“So far, it seems the odds are favouring our prediction since June that Biden would win the Presidency but the Republicans would control the Senate. The conclusion however, is far from assured and will likely take two months to confirm. In the meantime, both equity and bond markets are revelling in our scenario of a toned-down Democratic stimulus plan, but there is a significant chance that roadblocks to such will occur. Although Biden, even without control of Congress, would have the ability to cancel all of Trump’s executive orders, his ability to issue his own orders may be blocked by regional judges. Even certain regulatory changes may be blocked in the same way that Trump’s were often blocked. One thing seems nearly certain, the media business will continue to thrive as all of this uncertainty proceeds and that the US will likely become an even more divided country.

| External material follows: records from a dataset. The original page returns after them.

(** Modelled from the spec: the Runner is Airflow's scheduler, an external
    collaborator; its rule is the one of the PipelineGraph contract. A task
    not yet decided is executed once every task it depends on has succeeded,
    and it is skipped, never executed, once one of them failed or was
    skipped. *)
Inductive step (d : DAG) : Run → Run → Prop :=
  | step_execute op r :
      op ∈ tasks d →
      statuses r !! task_id op = None →
      all_succeeded (statuses r) (upstream_of (deps d) (task_id op)) →
      step d r (execute d op r)
  | step_skip op r :
      op ∈ tasks d →
      statuses r !! task_id op = None →
      some_failed (statuses r) (upstream_of (deps d) (task_id op)) →
      step d r (skip op r).

Definition reachable (d : DAG) (s : Storage) (r : Run) : Prop :=
  rtc (step d) (init s) r.

(** The same rule as a function: the tasks are visited in the order the
    DAG lists them. *)
Definition ready (d : DAG) (st : gmap string TaskStatus) (t : string) : bool :=
  bool_decide (set_Forall (λ u, st !! u = Some Success) (upstream_of (deps d) t)).

Definition blocked (d : DAG) (st : gmap string TaskStatus) (t : string) : bool :=
  bool_decide (set_Exists (λ u, st !! u = Some Failed ∨ st !! u = Some UpstreamFailed)
                          (upstream_of (deps d) t)).

Definition visit (d : DAG) (r : Run) (op : PythonOperator) : Run :=
  match statuses r !! task_id op with
  | Some _ => r
  | None =>
      if ready d (statuses r) (task_id op) then execute d op r
      else if blocked d (statuses r) (task_id op) then skip op r
      else r
  end.

Definition schedule (d : DAG) (r : Run) : Run := foldl (visit d) r (tasks d).

End Runner.

(** One run of the pipeline from the storage the previous run left. *)
Definition run_pipeline (to_datetime : string → option Timestamp) (s : Storage)
  : Runner.Run :=
  Runner.schedule (dag to_datetime) (Runner.init s).

(** ** An instance of the date parser

    Calendar dates written [YYYY-MM-DD], the format of the sample data; any
    other cell raises. *)

Definition digit (a : Ascii.ascii) : option Z :=
  let n := Z.of_nat (Ascii.nat_of_ascii a) in
  if bool_decide (48 ≤ n ≤ 57)%Z then Some (n - 48)%Z else None.

Definition is_leap (y : Z) : bool :=
  bool_decide (y `mod` 4 = 0)%Z
  && (negb (bool_decide (y `mod` 100 = 0)%Z) || bool_decide (y `mod` 400 = 0)%Z).

Definition days_in_month (y m : Z) : Z :=
  if bool_decide (m = 2)%Z then (if is_leap y then 29 else 28)%Z
  else if bool_decide (m ∈ [4; 6; 9; 11]%Z) then 30%Z
  else 31%Z.

Definition parse_iso_date (s : string) : option Timestamp :=
  match s with
  | String y1 (String y2 (String y3 (String y4 (String "-"%char
      (String m1 (String m2 (String "-"%char (String d1 (String d2 EmptyString))))))))) =>
      y1 ← digit y1; y2 ← digit y2; y3 ← digit y3; y4 ← digit y4;
      m1 ← digit m1; m2 ← digit m2; d1 ← digit d1; d2 ← digit d2;
      let y := (1000 * y1 + 100 * y2 + 10 * y3 + y4)%Z in
      let m := (10 * m1 + m2)%Z in
      let d := (10 * d1 + d2)%Z in
      if bool_decide (1 ≤ m ≤ 12 ∧ 1 ≤ d ≤ days_in_month y m)%Z
      then Some (mkTs y m d)
      else None
  | _ => None
  end.

(** ** Observations used by the statements *)

(** What a task returns or raises from [w], and the world it leaves. *)
Definition outcome {A} (m : Task A) (w : World) : exn + A := (m w).2.
Definition final {A} (m : Task A) (w : World) : World := (m w).1.

(** The three counts as [validate_pipeline] pulls them. *)
Definition extracted_count (w : World) : option Z :=
  xcom w !! ("extract", "extracted_records").
Definition transformed_count (w : World) : option Z :=
  xcom w !! ("transform", "transformed_records").
Definition loaded_count (w : World) : option Z :=
  xcom w !! ("load", "loaded_records").

Definition all_present_and_equal (w : World) : Prop :=
  ∃ n, extracted_count w = Some n ∧ transformed_count w = Some n
       ∧ loaded_count w = Some n.

(** A world whose XCom holds exactly the three given counts. *)
Definition counts_world (e t l : Z) : World :=
  mkWorld (mkStorage true None None ∅)
          {[ ("extract", "extracted_records") := e;
             ("transform", "transformed_records") := t;
             ("load", "loaded_records") := l ]}
          [].

Definition empty_storage : Storage := mkStorage false None None ∅.
Definition empty_world : World := mkWorld empty_storage ∅ [].

(** [needle in hay] on Python strings. *)
Fixpoint contains (needle hay : string) : bool :=
  String.prefix needle hay
  || match hay with
     | EmptyString => false
     | String _ rest => contains needle rest
     end.

(** Does a message show the count [n]? *)
Definition names_count (msg : string) (n : Z) : bool := contains (pretty n) msg.

(** [u] was executed before [t]. *)
Definition before (u t : string) (l : list string) : Prop :=
  ∃ i j, l !! i = Some u ∧ l !! j = Some t ∧ i < j.

(** The world right after a successful extract in a fresh run. *)
Definition extracted_world : World :=
  mkWorld (mkStorage true (Some sample_data) None ∅)
          {[ ("extract", "extracted_records") := 5%Z ]} [].



(** The world right after a successful transform in a fresh run, and the same
    with rows of an earlier run still in the table. *)
Definition transformed_world : World :=
  final (transform_data parse_iso_date "transform") extracted_world.

Definition stale_rows : list DerivedRow :=
  [ mkDerived 9 "Old Customer" 10 (mkTs 2023 12 31) "South" 1 11 12 2023 "Low";
    mkDerived 8 "Older Customer" 20 (mkTs 2023 12 30) "East" 2 22 12 2023 "Low" ].

Definition stale_world : World :=
  mkWorld (mkStorage true (raw_data (storage transformed_world))
                     (transformed_data (storage transformed_world))
                     {[ "customer_purchases" := stale_rows ]})
          (xcom transformed_world) [].

(** What one run leaves in the storage, and the storage after a second run
    started from there. *)
Definition storage_after (to_datetime : string → option Timestamp) (s : Storage)
  : Storage :=
  storage (Runner.world (run_pipeline to_datetime s)).

(** What holds of every state of a run: the executed tasks are those that
    succeeded or failed, each was executed once, and each was executed after
    all the tasks it depends on had succeeded. *)
Definition run_inv (d : DAG) (r : Runner.Run) : Prop :=
  (∀ t, t ∈ Runner.started r →
        Runner.statuses r !! t = Some Runner.Success
        ∨ Runner.statuses r !! t = Some Runner.Failed)
  ∧ (∀ t, Runner.statuses r !! t = Some Runner.Success → t ∈ Runner.started r)
  ∧ (∀ t u, t ∈ Runner.started r → u ∈ upstream_of (deps d) t →
            Runner.statuses r !! u = Some Runner.Success
            ∧ before u t (Runner.started r)).

(** A publisher that succeeded left its count in the XCom table. *)
Definition published_inv (r : Runner.Run) : Prop :=
  (Runner.statuses r !! "extract" = Some Runner.Success →
   is_Some (extracted_count (Runner.world r)))
  ∧ (Runner.statuses r !! "transform" = Some Runner.Success →
     is_Some (transformed_count (Runner.world r)))
  ∧ (Runner.statuses r !! "load" = Some Runner.Success →
     is_Some (loaded_count (Runner.world r))).
(** The ranking step in terms of the process dicts it collected. *)
Lemma rank_cases (handles : list RankStep.handle) :
  RankStep.rank handles
  = let ps := RankStep.collect handles in
    if (length ps <=? 1)%nat
       || forallb (RankStep.has_key RankStep.d_mem) ps
    then Ok (top10 (sorted RankStep.d_cpu true ps),
             top10 (sorted (RankStep.value RankStep.d_mem) true ps))
    else Raise RankStep.TypeError.
Proof.
  cbv zeta. unfold RankStep.rank. rewrite !checked_sorted.
  replace (forallb (RankStep.has_key (fun x => Some (RankStep.d_cpu x)))
                   (RankStep.collect handles)) with true.
  2:{ symmetry. apply forallb_forall. reflexivity. }
  rewrite orb_true_r.
  now destruct (_ || _).
Qed.

(** C5, at the failing input: two processes are readable and psutil was
    denied the memory share of one of them, so that its ["mem"] is [None];
    the memory sort of line 163 raises [TypeError], outside the [try] of
    lines 152-160.  In general the ranking step raises exactly when two or
    more processes are readable and the memory share of one of them is
    [None], always a [TypeError].  What the bare [except] does tolerate is a
    raising [p.cpu_percent]: such a process is left out as if it had not been
    enumerated, and the step returns two empty rankings when every read
    raises. *)
Theorem ranking_raises_on_absent_memory_share :
  RankStep.rank RankStep.denied_handles = Raise RankStep.TypeError /\
  (forall handles,
     RankStep.rank handles = Raise RankStep.TypeError <->
     2 <= length (RankStep.collect handles) /\
     Exists (fun p => RankStep.d_mem p = None) (RankStep.collect handles)) /\
  (forall handles e, RankStep.rank handles = Raise e -> e = RankStep.TypeError) /\
  (forall hs1 h hs2 e,
     RankStep.h_cpu_percent h = Raise e ->
     RankStep.rank (hs1 ++ h :: hs2) = RankStep.rank (hs1 ++ hs2)) /\
  (forall handles,
     Forall (fun h => exists e, RankStep.h_cpu_percent h = Raise e) handles ->
     RankStep.rank handles = Ok ([], [])).
Proof.
  split; [reflexivity|].
  split.
  { intros handles. rewrite rank_cases. cbv zeta.
    set (ps := RankStep.collect handles).
    assert (Hex : forallb (RankStep.has_key RankStep.d_mem) ps = false <->
                  Exists (fun p => RankStep.d_mem p = None) ps).
    { clear. induction ps as [|p ps IH].
      - cbn. split; [discriminate | intros H; inversion H].
      - cbn [forallb]. unfold RankStep.has_key at 1.
        rewrite List.Exists_cons, <- IH.
        destruct (RankStep.d_mem p); cbn [andb].
        + split; [tauto|]. now intros [|].
        + tauto. }
    rewrite <- Hex.
    destruct (Nat.leb_spec (length ps) 1) as [Hle|Hgt]; cbn [orb].
    - split; [discriminate | lia].
    - destruct (forallb (RankStep.has_key RankStep.d_mem) ps).
      + split; [discriminate | now intros [_ ?]].
      + split; [intros _; split; [lia | reflexivity] | reflexivity]. }
  split.
  { intros handles e. rewrite rank_cases. cbv zeta.
    destruct (_ || _); [discriminate | now intros [= <-]]. }
  split.
  { intros hs1 h hs2 e He. unfold RankStep.rank.
    rewrite !collect_app. cbn [RankStep.collect]. now rewrite He. }
  intros handles Hall. unfold RankStep.rank.
  replace (RankStep.collect handles) with (@nil RankStep.pdict); [reflexivity|].
  induction Hall as [|h handles [e He] _ IH]; [reflexivity|].
  cbn [RankStep.collect]. now rewrite He.
Qed.

(** Where every prefetched value is present the ranking step never raises,
    and its two rankings are those of [rank_cpu] and [rank_mem] over the
    readable processes. *)
Theorem ranking_with_present_values (handles : list proc_handle) :
  RankStep.rank (map RankStep.of_handle handles)
  = Ok (map RankStep.of_process (rank_cpu (collect_processes handles)),
        map RankStep.of_process (rank_mem (collect_processes handles))).
Proof.
  rewrite rank_cases. cbv zeta. rewrite collect_of_handles.
  replace (forallb (RankStep.has_key RankStep.d_mem)
                   (map RankStep.of_process (collect_processes handles))) with true.
  2:{ symmetry. apply forallb_forall. intros p Hin.
      apply in_map_iff in Hin as (q & <- & _). reflexivity. }
  rewrite orb_true_r. unfold rank_cpu, rank_mem, top10.
  rewrite !sorted_map, !firstn_map. reflexivity.
Qed.

(** ** The loop *)

Lemma tick_fault_none (src : tick_source) :
  tick_fault src = None ->
  exists rd, tick_reads src = Ok rd /\ process_iter_end src = None.
Proof.
  unfold tick_fault. destruct (tick_reads src) as [rd|e]; [|discriminate].
  intros H. now exists rd.
Qed.

(** Ticks without a fault: each appends its sample; none is lost. *)
Lemma running_complete (interval samples : Z) (src : nat -> tick_source)
    (n a : nat) (f : frame) :
  interval <> 0%Z ->
  (forall i, a <= i < a + n -> tick_fault (src i) = None) ->
  exists (f' : frame) (new : list sample),
    running interval samples src (seq a n) f = (Ok tt, f') /\
    logs f' = logs f ++ new /\
    map log_ts new = map (fun i => time_time (src i)) (seq a n) /\
    stdout f' = stdout f ++ map (progress samples) (seq a n) /\
    writes f' = writes f.
Proof.
  intros Hi. revert a f. induction n as [|n IH]; intros a f Hok.
  - exists f, []. cbn. rewrite !app_nil_r. auto.
  - destruct (tick_fault_none (src a)) as (rd & Hrd & Hend); [apply Hok; lia|].
    pose proof (tick_ok interval samples a (src a) rd f Hi Hrd Hend) as Ht.
    set (f1 := {| logs := _ |}) in Ht.
    destruct (IH (S a) f1) as (f' & new & Hrun & Hl & Hts & Hout & Hw).
    { intros i Hi'. apply Hok. lia. }
    exists f', (assemble interval (net_prev f) (disk_prev f) (src a) rd :: new).
    unfold running in *. cbn [seq for_each]. unfold bind at 1. rewrite Ht, Hrun.
    split; [reflexivity|]. rewrite Hl, Hout. subst f1. cbn [logs stdout writes] in *.
    rewrite <- !app_assoc. cbn [map]. rewrite Hts. auto.
Qed.

(** The first fault, at tick [m], ends the loop: the [m - a] samples of the
    earlier ticks are in [logs], the faulty tick adds none. *)
Lemma running_abort (interval samples : Z) (src : nat -> tick_source) (e : exn)
    (n a m : nat) (f : frame) :
  interval <> 0%Z ->
  a <= m < a + n ->
  (forall i, a <= i < m -> tick_fault (src i) = None) ->
  tick_fault (src m) = Some e ->
  exists (f' : frame) (new : list sample),
    running interval samples src (seq a n) f = (Raise e, f') /\
    logs f' = logs f ++ new /\
    map log_ts new = map (fun i => time_time (src i)) (seq a (m - a)) /\
    stdout f' = stdout f ++ map (progress samples) (seq a (S (m - a))) /\
    writes f' = writes f.
Proof.
  intros Hi. revert a f. induction n as [|n IH]; intros a f Hm Hok Hbad; [lia|].
  unfold running in *. cbn [seq for_each]. unfold bind at 1.
  destruct (Nat.eq_dec a m) as [->|Hne].
  - destruct (tick_raise interval samples m (src m) e f Hi Hbad)
      as (f' & Ht & Hl & Hw & Hout).
    exists f', []. rewrite Ht, Nat.sub_diag, app_nil_r. cbn. auto.
  - destruct (tick_fault_none (src a)) as (rd & Hrd & Hend); [apply Hok; lia|].
    pose proof (tick_ok interval samples a (src a) rd f Hi Hrd Hend) as Ht.
    set (f1 := {| logs := _ |}) in Ht.
    destruct (IH (S a) f1) as (f' & new & Hrun & Hl & Hts & Hout & Hw);
      [lia | intros i Hi'; apply Hok; lia | exact Hbad |].
    exists f', (assemble interval (net_prev f) (disk_prev f) (src a) rd :: new).
    rewrite Ht, Hrun. split; [reflexivity|].
    rewrite Hl, Hout. subst f1. cbn [logs stdout writes] in *.
    replace (m - a) with (S (m - S a)) by lia.
    rewrite <- !app_assoc. cbn [map seq]. rewrite Hts. auto.
Qed.
(** The effect of one statement: the database after it and the rows it
    returns. *)
Definition exec_stmt (db : database) (s : stmt) : result (database * list row) :=
  match s with
  | CreateTable n cols uniques => db' ← exec_create db n cols uniques; Ok (db', [])
  | Insert n cols rows => db' ← exec_insert db n cols rows; Ok (db', [])
  | SelectAll n =>
      match find_table n db with
      | Some t => Ok (db, tbl_rows t)
      | None => Error (NoSuchTable n)
      end
  | SelectCount n =>
      match find_table n db with
      | Some t => Ok (db, [[VInt (Z.of_nat (length (tbl_rows t)))]])
      | None => Error (NoSuchTable n)
      end
  | SelectMasterTables => Ok (db, map master_row db)
  end.

(** INSERT changes data; CREATE TABLE changes the schema. *)
Inductive kind : Type := Query | Dml | Ddl.

Definition kind_of (s : stmt) : kind :=
  match s with
  | Insert _ _ _ => Dml
  | CreateTable _ _ _ => Ddl
  | SelectAll _ | SelectCount _ | SelectMasterTables => Query
  end.

(** A script runs statement by statement; each one takes effect on its
    own, and the first error ends the script with the earlier statements
    done.  The result is the database reached and the error, if any. *)
Fixpoint run_script (fuel : nat) (db : database) (ts : list token)
  : option (database * option error) :=
  match fuel with
  | O => None
  | S fuel' =>
      match ts with
      | [] => Some (db, None)
      | _ =>
          match parse_statement ts with
          | Unmodelled => None
          | Error e => Some (db, Some e)
          | Ok (s, tail) =>
              match exec_stmt db s with
              | Unmodelled => None
              | Error e => Some (db, Some e)
              | Ok (db', _) => run_script fuel' db' tail
              end
          end
      end
  end.

End Sqlite.

(* ===================================================================== *)
(** ** pydantic: validation of the fields of a model *)
(* ===================================================================== *)

Module Pydantic.
Import Chars.

(** Why a field is refused. *)
Inductive field_error : Type :=
| Missing            (* field required *)
| NoneNotAllowed     (* none is not an allowed value *)
| BoolError.         (* value could not be parsed to a boolean *)

(** The errors of one construction: field name and reason, in field
    order.  pydantic raises them together as one ValidationError. *)
Definition errors : Type := list (string * field_error).

(** A [str] field takes a string as it is and the text of a number or
    boolean. *)
Definition str_validator (v : Py.value) : field_error + string :=
  match v with
  | Py.PyNone => inl NoneNotAllowed
  | Py.PyStr s => inr s
  | Py.PyBool _ | Py.PyInt _ => inr (Py.str v)
  end.

Definition BOOL_TRUE : list string := ["1"; "on"; "t"; "true"; "y"; "yes"].
Definition BOOL_FALSE : list string := ["0"; "off"; "f"; "false"; "n"; "no"].

(** A [bool] field takes a boolean, the integers 0 and 1, and, without
    regard to case, the words above. *)
Definition bool_validator (v : Py.value) : field_error + bool :=
  match v with
  | Py.PyNone => inl NoneNotAllowed
  | Py.PyBool b => inr b
  | Py.PyInt n =>
      if (n =? 1)%Z then inr true
      else if (n =? 0)%Z then inr false
      else inl BoolError
  | Py.PyStr s =>
      if existsb (String.eqb (lower s)) BOOL_TRUE then inr true
      else if existsb (String.eqb (lower s)) BOOL_FALSE then inr false
      else inl BoolError
  end.

(** One field of the keyword arguments of a constructor. *)
Definition validate_field {A : Type} (validator : Py.value -> field_error + A)
           (name : string) (data : Py.kwargs) : field_error + A :=
  match Py.get name data with
  | None => inl Missing
  | Some v => validator v
  end.

Definition error_of {A : Type} (name : string) (r : field_error + A) : errors :=
  match r with
  | inl e => [(name, e)]
  | inr _ => []
  end.

End Pydantic.

(* ===================================================================== *)
(** ** The process: state, exceptions and the sqlite3 module *)
(* ===================================================================== *)

Import Chars.

(** Exceptions that can leave a function of the program. *)
Inductive exception : Type :=
| OperationalError (e : Sqlite.error)     (* sqlite3.OperationalError *)
| IntegrityError (e : Sqlite.error)       (* sqlite3.IntegrityError *)
| UnableToOpen (path : string)            (* sqlite3.OperationalError: unable to open database file *)
| OneStatementAtATime                     (* sqlite3: You can only execute one statement at a time. *)
| NullCharacter                           (* the query contains a null character *)
| UnicodeEncodeError                      (* the text cannot be encoded as UTF-8 *)
| ValidationError (errs : Pydantic.errors). (* pydantic.ValidationError *)

Definition sqlite_exception (e : Sqlite.error) : exception :=
  if Sqlite.is_constraint e then IntegrityError e else OperationalError e.

(** Logging levels, in rising order. *)
Inductive level : Type := DEBUG | INFO | WARNING.

Definition level_no (l : level) : N :=
  match l with
  | DEBUG => 10
  | INFO => 20
  | WARNING => 30
  end.

Inductive log_arg : Type :=
| ArgStr (s : string)
| ArgDict (d : Py.kwargs).

Record log_record : Type := LogRecord {
  rec_level : level;
  rec_msg : string;
  rec_args : list log_arg
}.

(** A path of the file system that holds a database, or one that sqlite
    cannot open. *)
Inductive file : Type :=
| Unopenable
| DbFile (db : Sqlite.database).

(** The typed entity. *)
Record Habit : Type := mkHabit {
  title : string;
  description : string;
  required : bool;
  negative : bool
}.

(** What [rich.print] is given. *)
Inductive printed : Type :=
| PrintHabits (hs : list Habit)
| PrintRows (rows : list (list Py.value)).
Lemma num_leb_Z x y : num_leb (num_of_Z x) (num_of_Z y) = true <-> (x <= y)%Z.
Proof. unfold num_of_Z. rewrite num_leb_Fin. by rewrite <- Zle_Qle. Qed.

Lemma num_ltb_Z x y : num_ltb (num_of_Z x) (num_of_Z y) = true <-> (x < y)%Z.
Proof. unfold num_of_Z. rewrite num_ltb_Fin. by rewrite <- Zlt_Qlt. Qed.

Lemma num_leb_trans a b c : num_leb a b = true -> num_leb b c = true -> num_leb a c = true.
Proof. intros; num_solve. Qed.

Lemma num_ltb_leb a b : num_ltb a b = true -> num_leb a b = true.
Proof. intros; num_solve. Qed.

Lemma num_leb_ltb_trans a b c : num_leb a b = true -> num_ltb b c = true -> num_ltb a c = true.
Proof. intros; num_solve. Qed.

Lemma num_ltb_leb_trans a b c : num_ltb a b = true -> num_leb b c = true -> num_ltb a c = true.
Proof. intros; num_solve. Qed.

Lemma num_ltb_not_leb a b : num_ltb a b = true -> num_leb b a = false.
Proof. intros; num_solve. Qed.

(** For numbers that are not NaN the two comparisons are complementary. *)
Lemma num_leb_negb a b : is_finite a = true -> is_finite b = true -> num_leb a b = negb (num_ltb b a).
Proof. destruct a, b; try done. intros _ _. simpl. by rewrite negb_involutive. Qed.

Lemma num_min_le_l a b : is_finite a = true -> is_finite b = true -> num_leb (num_min a b) a = true.
Proof.
  destruct a as [x| | |], b as [y| | |]; try done. intros _ _. simpl.
  destruct (Qle_bool x y) eqn:E; simpl; q_props; lra.
Qed.

Lemma num_min_le_r a b : is_finite a = true -> is_finite b = true -> num_leb (num_min a b) b = true.
Proof.
  destruct a as [x| | |], b as [y| | |]; try done. intros _ _. simpl.
  destruct (Qle_bool x y) eqn:E; simpl; q_props; lra.
Qed.

Lemma num_max_ge_l a b : is_finite a = true -> is_finite b = true -> num_leb a (num_max a b) = true.
Proof.
  destruct a as [x| | |], b as [y| | |]; try done. intros _ _. simpl.
  destruct (Qle_bool x y) eqn:E; simpl; q_props; lra.
Qed.

Lemma num_min_finite a b : is_finite a = true -> is_finite b = true -> is_finite (num_min a b) = true.
Proof. destruct a, b; try done. intros _ _. simpl. by case_match. Qed.

Lemma num_max_finite a b : is_finite a = true -> is_finite b = true -> is_finite (num_max a b) = true.
Proof. destruct a, b; try done. intros _ _. simpl. by case_match. Qed.

Lemma num_min_glb a x y : num_leb a x = true -> num_leb a y = true -> num_leb a (num_min x y) = true.
Proof.
  intros Hx Hy. unfold num_min. destruct x as [p| | |], y as [q| | |]; try done;
    match goal with |- context [if ?b then _ else _] => by destruct b end.
Qed.

#[export] Hint Resolve num_min_glb num_leb_trans num_ltb_leb num_min_le_l num_min_le_r num_max_ge_l
  num_min_finite num_max_finite : num.

(** [in_list]: a concrete key belongs to a concrete list. *)
Ltac in_list := apply list_elem_of_In; simpl; tauto.

Lemma filtered_sublist {A} (P : A -> bool) l : List.filter P l `sublist_of` l.
Proof. induction l as [|x l IH]; cbn; [constructor|]. destruct (P x); by constructor. Qed.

“Many businesses can thrive in such a stalemated situation as long as there is continued fiscal and monetary stimulus, but no major civil unrest. In that regard, US 3Q earnings have been extremely good as costs continued to be pared and pricing power seemed very strong in many industries. Advertising costs and product discounting seemed particularly cut in many industries. Tech hardware and software demand surged particularly impressively, although some of that for components was pre-sanction demand from a major Chinese manufacturer. Auto companies reported much better profits than expected due to demand for high priced models and curtailed costs. So far in the 4Q, there seems little reason to expect earnings to disappoint, and in the end, corporate profits and their future outlook are the main determinants of equity performance. One area of concern is the lack of market attention to the fact that many recent mega-mergers, particularly in the tech sector, may be blocked on anti-competitive grounds.
“Japanese equities should not deviate too strongly from the US trend, as both Presidential candidates wished to maintain stable relations, and global economic trends are now highly favouring Japanese companies.”